## Aim of the task
Write the line that contains "NoDup (snd (held (self (perform_all desktop" and each one after it, word for word, ending with the final line of the data.

## Exercise inputs
(** The character is none of those that [text] treats apart: null, tab,
    newline, carriage return. *)
Definition plain_char (c : ascii) : bool :=
  negb (existsb (Z.eqb (char_value c)) [0; 9; 10; 13]).

(** The two descriptors of the Unicode injection of one code unit. *)
Definition unicode_click (b : Bego) (unit : Z) : list INPUT :=
  [INPUT_KEYBOARD KEYEVENTF_UNICODE 0 unit (dw_extra_info b);
   INPUT_KEYBOARD (Z.lor KEYEVENTF_UNICODE KEYEVENTF_KEYUP) 0 unit
     (dw_extra_info b)].

(** The sink rejects every batch. *)
Definition rejecting (os : OS) : Prop :=
  forall history input, SendInput_accepts os history input = false.

(** The releases of everything an object holds: its keys in their order,
    then its scan codes in theirs. *)
Definition releases (b : Bego) : list call :=
  map (fun k => call_key k Release) (fst (held b)) ++
  map (fun s => call_raw s Release) (snd (held b)).

(** Desktops without a display, with a display one pixel wide, and with
    a pointer that cannot be queried. *)
Definition headless : OS :=
  mkOS 0 0 (Some (0, 0)) (fun code _ => code) (fun _ _ => true) (0, 0).

Definition one_pixel_wide : OS :=
  mkOS 1 1080 (Some (0, 0)) (fun code _ => code) (fun _ _ => true) (0, 0).

Definition no_pointer : OS :=
  mkOS 1920 1080 None (fun code _ => code) (fun _ _ => true) (0, 0).

(** The button is one of the four scroll pseudo-buttons. *)
Definition is_scroll_button (b : Button) : bool :=
  match b with
  | ScrollUp | ScrollDown | ScrollLeft | ScrollRight => true
  | _ => false
  end.

(** * Properties *)

(** ** Machine integers *)

Module IntFacts.
Import Int.

Lemma wrap_small z : in_range z -> wrap z = z.
Proof.
  unfold in_range, wrap, min_signed, max_signed, half_modulus, modulus.
  intros H. rewrite Z.mod_small; lia.
Qed.

Lemma wrap_range z : in_range (wrap z).
Proof.
  unfold in_range, wrap, min_signed, max_signed, half_modulus, modulus.
  pose proof (Z.mod_pos_bound (z + 2 ^ 31) (2 ^ 32) ltac:(lia)). lia.
Qed.

End IntFacts.

(** ** The enumeration of keys *)

Module KeyFacts.
Import Key.

Lemma nth_to_nat k : nth_error all (to_nat k) = Some k.
Proof. destruct k; reflexivity. Qed.

Lemma to_nat_inj a b : to_nat a = to_nat b -> a = b.
Proof.
  intros H. pose proof (nth_to_nat a) as Ha. rewrite H, nth_to_nat in Ha.
  now injection Ha.
Qed.

Lemma eqb_eq a b : eqb a b = true <-> a = b.
Proof.
  unfold eqb. rewrite Nat.eqb_eq. split; [apply to_nat_inj | now intros ->].
Qed.

Lemma eqb_refl a : eqb a a = true.
Proof. now apply eqb_eq. Qed.

Lemma eqb_neq a b : eqb a b = false <-> a <> b.
Proof.
  rewrite <- eqb_eq. destruct (eqb a b); split; congruence.
Qed.

End KeyFacts.

(** ** Vectors *)

Module VecFacts.
Import Vec.

Lemma elems_push_back {A} (v : t A) x : elems (push_back v x) = elems v ++ [x].
Proof. reflexivity. Qed.

(** After [erase_remove] no element equal to [x] is left. *)
Lemma elems_erase_remove {A} (eqb : A -> A -> bool) (v : t A) x y :
  In y (elems (erase_remove eqb v x)) <-> In y (elems v) /\ eqb y x = false.
Proof.
  unfold erase_remove. cbn [elems]. rewrite filter_In.
  now rewrite negb_true_iff.
Qed.

End VecFacts.

(** ** The key tables *)

Example key_to_vk_unicode : key_to_vk Key.Unicode = Ok 0.
Proof. reflexivity. Qed.

Example vk_to_key_zero : vk_to_key 0 = Throw Mapping.
Proof. reflexivity. Qed.

Lemma has_native_mapping_spec k :
  has_native_mapping k = true <-> k <> Key.Unicode.
Proof.
  split.
  - intros H ->. discriminate H.
  - destruct k; intros H; try reflexivity. now elim H.
Qed.

(** C4.  Round trip of the key tables: every [Key] with a native mapping,
    that is every enumerator except the [Unicode] sentinel (whose native
    code is 0 by convention), is sent by [key_to_vk] to a virtual-key code
    that [vk_to_key] sends back to it. *)
Theorem vk_to_key_key_to_vk (k : Key.t) :
  has_native_mapping k = true ->
  exists vk, key_to_vk k = Ok vk /\ vk_to_key vk = Ok k.
Proof.
  intros Hk. apply has_native_mapping_spec in Hk.
  destruct k; try (eexists; split; reflexivity).
  now elim Hk.
Qed.

Lemma vk_to_key_key_to_vk_witness :
  has_native_mapping Key.PageUp = true /\
  exists vk, key_to_vk Key.PageUp = Ok vk /\ vk_to_key vk = Ok Key.PageUp.
Proof.
  split; [ reflexivity | apply (vk_to_key_key_to_vk Key.PageUp); reflexivity ].
Defined.

(** ** Effects of the calls on the object *)

Section Effects.

Variable os : OS.

Lemma key_to_vk_total k : exists vk, key_to_vk k = Ok vk.
Proof. destruct k; eexists; reflexivity. Qed.

Lemma queue_key_total b q k d : exists q', queue_key os b q k d = Ok q'.
Proof.
  unfold queue_key. destruct (key_to_vk_total k) as [vk ->]. simpl.
  eexists; reflexivity.
Qed.

(** What a call of [key] leaves behind. *)
Lemma key_effect k d st :
  exists input,
    queue_key os (self st) [] k d = Ok input /\
    key os k d st =
      if SendInput_accepts os (sent st) input
      then (Ok tt,
            mkState
              match d with
              | Press =>
                  set_held_keys (self st)
                    (Vec.push_back (held_keys (self st)) k)
              | Release =>
                  set_held_keys (self st)
                    (Vec.erase_remove Key.eqb (held_keys (self st)) k)
              | Click => self st
              end (sent st ++ [input]))
      else (Throw Simulate, mkState (self st) (sent st ++ [input])).
Proof.
  destruct (queue_key_total (self st) [] k d) as [input Hq].
  exists input. split; [exact Hq|].
  unfold key, bind, reading, send_input. rewrite Hq.
  destruct (SendInput_accepts os (sent st) input); [|reflexivity].
  destruct d; reflexivity.
Qed.

(** What a call of [raw] leaves behind. *)
Lemma raw_effect scan d st :
  exists input,
    raw os scan d st =
      if SendInput_accepts os (sent st) input
      then (Ok tt,
            mkState
              match d with
              | Press =>
                  set_held_scancodes (self st)
                    (Vec.push_back (held_scancodes (self st)) (Int.u16 scan))
              | Release =>
                  set_held_scancodes (self st)
                    (Vec.erase_remove Z.eqb (held_scancodes (self st))
                       (Int.u16 scan))
              | Click => self st
              end (sent st ++ [input]))
      else (Throw Simulate, mkState (self st) (sent st ++ [input])).
Proof.
  unfold raw, bind, reading, send_input. cbv zeta.
  match goal with
  | |- context [SendInput_accepts os (sent st) ?i] =>
      exists i; destruct (SendInput_accepts os (sent st) i)
  end; [|reflexivity].
  destruct d; reflexivity.
Qed.

Lemma send_input_self input st :
  self (snd (send_input os input st)) = self st.
Proof.
  unfold send_input. now destruct (SendInput_accepts os (sent st) input).
Qed.

Lemma scroll_self length a st :
  self (snd (scroll os length a st)) = self st.
Proof.
  unfold scroll. destruct a; cbv [bind reading]; apply send_input_self.
Qed.

Lemma text_self s st : self (snd (text os s st)) = self st.
Proof.
  destruct s as [|c s]; [reflexivity|].
  unfold text, bind, reading.
  destruct (text_loop os (self st) (uninitialized os) (String c s) []);
    try reflexivity.
  apply send_input_self.
Qed.

Lemma button_self b d st : self (snd (button os b d st)) = self st.
Proof.
  unfold button.
  destruct b, d; cbv [key_down key_up bind reading ret];
    try apply send_input_self; try reflexivity;
    match goal with
    | |- context [scroll os ?l ?a st] =>
        pose proof (scroll_self l a st) as H;
        destruct (scroll os l a st) as [[ | | ] ?]; exact H
    end.
Qed.

Lemma move_mouse_abs_self x y st :
  self (snd (move_mouse_abs os x y st)) = self st.
Proof.
  unfold move_mouse_abs, main_display, bind, throw, ret, trap, reading.
  destruct ((SM_CXSCREEN os =? 0) || (SM_CYSCREEN os =? 0)); [reflexivity|].
  destruct (scale x _); [|reflexivity].
  destruct (scale y _); [|reflexivity].
  apply send_input_self.
Qed.

Lemma move_mouse_self x y c st :
  self (snd (move_mouse os x y c st)) = self st.
Proof.
  destruct c; [apply move_mouse_abs_self|].
  unfold move_mouse, bind, reading, location, throw, ret.
  destruct (windows_subject_to_mouse_speed_and_acceleration_level (self st)).
  - apply send_input_self.
  - destruct (GetCursorPos os) as [[cx cy]|]; [|reflexivity].
    apply move_mouse_abs_self.
Qed.

(** ** The held keys *)

Lemma existsb_eqb_false {A} (eqb : A -> A -> bool) x l :
  (forall a b, eqb a b = true <-> a = b) ->
  existsb (eqb x) l = false -> ~ In x l.
Proof.
  intros Heqb Hex Hin.
  assert (existsb (eqb x) l = true) as Ht.
  { apply existsb_exists. exists x. split; [exact Hin | now apply Heqb]. }
  congruence.
Qed.

Lemma NoDup_snoc {A} (l : list A) x : NoDup l -> ~ In x l -> NoDup (l ++ [x]).
Proof.
  intros Hl Hx. apply NoDup_app; [exact Hl | repeat constructor; intros [] |].
  intros a Ha [<- | []]. contradiction.
Qed.

Lemma perform_held_distinct c st :
  held_distinct (self st) ->
  press_is_new c (self st) = true ->
  held_distinct (self (snd (perform os c st))).
Proof.
  intros [Hk Hs] Hnew.
  destruct c as [s | k d | scan d | b d | len a | x y c]; simpl perform.
  - now rewrite text_self.
  - destruct (key_effect k d st) as (input & _ & ->).
    destruct (SendInput_accepts os (sent st) input); [|now split].
    destruct d; split; simpl; try assumption.
    + apply NoDup_snoc; [exact Hk|].
      apply (existsb_eqb_false Key.eqb); [apply KeyFacts.eqb_eq|].
      simpl in Hnew. now apply negb_true_iff in Hnew.
    + now apply NoDup_filter.
  - destruct (raw_effect scan d st) as (input & ->).
    destruct (SendInput_accepts os (sent st) input); [|now split].
    destruct d; split; simpl; try assumption.
    + apply NoDup_snoc; [exact Hs|].
      apply (existsb_eqb_false Z.eqb); [apply Z.eqb_eq|].
      simpl in Hnew. now apply negb_true_iff in Hnew.
    + now apply NoDup_filter.
  - now rewrite button_self.
  - now rewrite scroll_self.
  - now rewrite move_mouse_self.
Qed.

Lemma perform_all_held_distinct cs : forall st,
  held_distinct (self st) ->
  presses_are_new os cs st = true ->
  held_distinct (self (perform_all os cs st)).
Proof.
  induction cs as [|c cs IH]; intros st Hst Hnew; [exact Hst|].
  simpl in Hnew. apply andb_true_iff in Hnew as [Hc Hrest].
  pose proof (perform_held_distinct c st Hst Hc) as Hstep.
  simpl. destruct (perform os c st) as [[[] | e | ] st']; simpl in Hstep;
    auto.
Qed.

End Effects.

(** C1 (as amended).  A call [key(k, d)] or [raw(s, d)] that returns
    appends the identifier to the end of its held collection on a [Press]
    (also when it is held already, which adds a second entry), removes
    every entry of the identifier on a [Release] and changes nothing on a
    [Click]; a call that throws changes nothing.  Hence after every run of
    calls on a fresh instance in which no [Press] names a key or scan code
    held at that moment, neither collection returned by [held] has two
    entries for the same key or scan code. *)
Theorem held_duplicate_free (os : OS) :
  (forall k d st,
     held (self (snd (key os k d st))) =
     match fst (key os k d st), d with
     | Ok _, Press =>
         (fst (held (self st)) ++ [k], snd (held (self st)))
     | Ok _, Release =>
         (filter (fun y => negb (Key.eqb y k)) (fst (held (self st))),
          snd (held (self st)))
     | _, _ => held (self st)
     end) /\
  (forall scan d st,
     held (self (snd (raw os scan d st))) =
     match fst (raw os scan d st), d with
     | Ok _, Press =>
         (fst (held (self st)), snd (held (self st)) ++ [Int.u16 scan])
     | Ok _, Release =>
         (fst (held (self st)),
          filter (fun y => negb (Z.eqb y (Int.u16 scan)))
            (snd (held (self st))))
     | _, _ => held (self st)
     end) /\
  (forall settings cs,
     presses_are_new os cs (fresh settings) = true ->
     NoDup (fst (held (self (perform_all os cs (fresh settings))))) /\
     NoDup (snd (held (self (perform_all os cs (fresh settings)))))).
Proof.
  split; [|split].
  - intros k d st. destruct (key_effect os k d st) as (input & _ & ->).
    destruct (SendInput_accepts os (sent st) input); [|reflexivity].
    destruct d; reflexivity.
  - intros scan d st. destruct (raw_effect os scan d st) as (input & ->).
    destruct (SendInput_accepts os (sent st) input); [|reflexivity].
    destruct d; reflexivity.
  - intros settings cs Hnew. apply perform_all_held_distinct; [|exact Hnew].
    split; constructor.
Qed.

Lemma held_duplicate_free_witness :
  presses_are_new desktop
    [call_key Key.A Press; call_raw 30 Press; call_key Key.A Release;
     call_key Key.A Press]
    (fresh Settings.default) = true /\
  NoDup (fst (held (self (perform_all desktop
    [call_key Key.A Press; call_raw 30 Press; call_key Key.A Release;
     call_key Key.A Press]
    (fresh Settings.default))))) /\
  NoDup (snd (held (self (perform_all desktop
    [call_key Key.A Press; call_raw 30 Press; call_key Key.A Release;
     call_key Key.A Press]
    (fresh Settings.default))))).
Proof.
  split; [reflexivity|].
  exact (proj2 (proj2 (held_duplicate_free desktop)) Settings.default
           [call_key Key.A Press; call_raw 30 Press; call_key Key.A Release;
            call_key Key.A Press] eq_refl).
Defined.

## Answer to the problem
  NoDup (snd (held (self (perform_all desktop
    [call_key Key.A Press; call_raw 30 Press; call_key Key.A Release;
     call_key Key.A Press]
    (fresh Settings.default))))).
Proof.
  split; [reflexivity|].
  exact (proj2 (proj2 (held_duplicate_free desktop)) Settings.default
           [call_key Key.A Press; call_raw 30 Press; call_key Key.A Release;
            call_key Key.A Press] eq_refl).
Defined.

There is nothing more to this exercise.